*Task:* Output all records verbatim.
[Data Boundary: Start]
Definition validateTriggerLambdaLocality (arn stack_region stack_account : string) : option locality_error :=
  if includes arn "${" then None
  else
    let parts := split ":" arn in
    if (length parts <? 6)%nat then None
    else
      let r := default "" (parts !! 3%nat) in
      let a := default "" (parts !! 4%nat) in
      if negb (String.eqb r "") && negb (String.eqb r stack_region) then Some (OtherRegion r)
      else if negb (String.eqb a "") && negb (String.eqb a stack_account) then Some (OtherAccount a)
      else None.

(** [attachTriggerHooks]: the triggers attached, in order, or the error, with
    what was attached before it. *)
Definition attachTriggerHooks (stack_region stack_account : string) (preTokenGeneration postConfirmation : option string) :
    list (string * string) * option locality_error :=
  let attach op fn done :=
    match fn with
    | None => (done, None)
    | Some arn =>
        match validateTriggerLambdaLocality arn stack_region stack_account with
        | Some e => (done, Some e)
        | None => ((done ++ [(op, arn)])%list, None)
        end
    end in
  match attach "PRE_TOKEN_GENERATION" preTokenGeneration [] with
  | (done, Some e) => (done, Some e)
  | (done, None) => attach "POST_CONFIRMATION" postConfirmation done
  end.

(** ** s3-lifecycle.ts *)

Definition resolveLifecycleRules {R} (override : option (option (list R))) (defaults : list R) : list R :=
  match override with Some (Some rules) => rules | _ => defaults end.

(** ** The rule sets *)

Definition increasing (l : list Z) : Prop := forall i j x y, l !! i = Some x -> l !! j = Some y -> (i < j)%nat -> x < y.

Fixpoint increasing_b (l : list Z) : bool :=
  match l with [] => true | x :: l => forallb (Z.ltb x) l && increasing_b l end.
[Data Boundary: End]
*Output below:*
Definition validateTriggerLambdaLocality (arn stack_region stack_account : string) : option locality_error :=
  if includes arn "${" then None
  else
    let parts := split ":" arn in
    if (length parts <? 6)%nat then None
    else
      let r := default "" (parts !! 3%nat) in
      let a := default "" (parts !! 4%nat) in
      if negb (String.eqb r "") && negb (String.eqb r stack_region) then Some (OtherRegion r)
      else if negb (String.eqb a "") && negb (String.eqb a stack_account) then Some (OtherAccount a)
      else None.

(** [attachTriggerHooks]: the triggers attached, in order, or the error, with
    what was attached before it. *)
Definition attachTriggerHooks (stack_region stack_account : string) (preTokenGeneration postConfirmation : option string) :
    list (string * string) * option locality_error :=
  let attach op fn done :=
    match fn with
    | None => (done, None)
    | Some arn =>
        match validateTriggerLambdaLocality arn stack_region stack_account with
        | Some e => (done, Some e)
        | None => ((done ++ [(op, arn)])%list, None)
        end
    end in
  match attach "PRE_TOKEN_GENERATION" preTokenGeneration [] with
  | (done, Some e) => (done, Some e)
  | (done, None) => attach "POST_CONFIRMATION" postConfirmation done
  end.

(** ** s3-lifecycle.ts *)

Definition resolveLifecycleRules {R} (override : option (option (list R))) (defaults : list R) : list R :=
  match override with Some (Some rules) => rules | _ => defaults end.

(** ** The rule sets *)

Definition increasing (l : list Z) : Prop := forall i j x y, l !! i = Some x -> l !! j = Some y -> (i < j)%nat -> x < y.

Fixpoint increasing_b (l : list Z) : bool :=
  match l with [] => true | x :: l => forallb (Z.ltb x) l && increasing_b l end.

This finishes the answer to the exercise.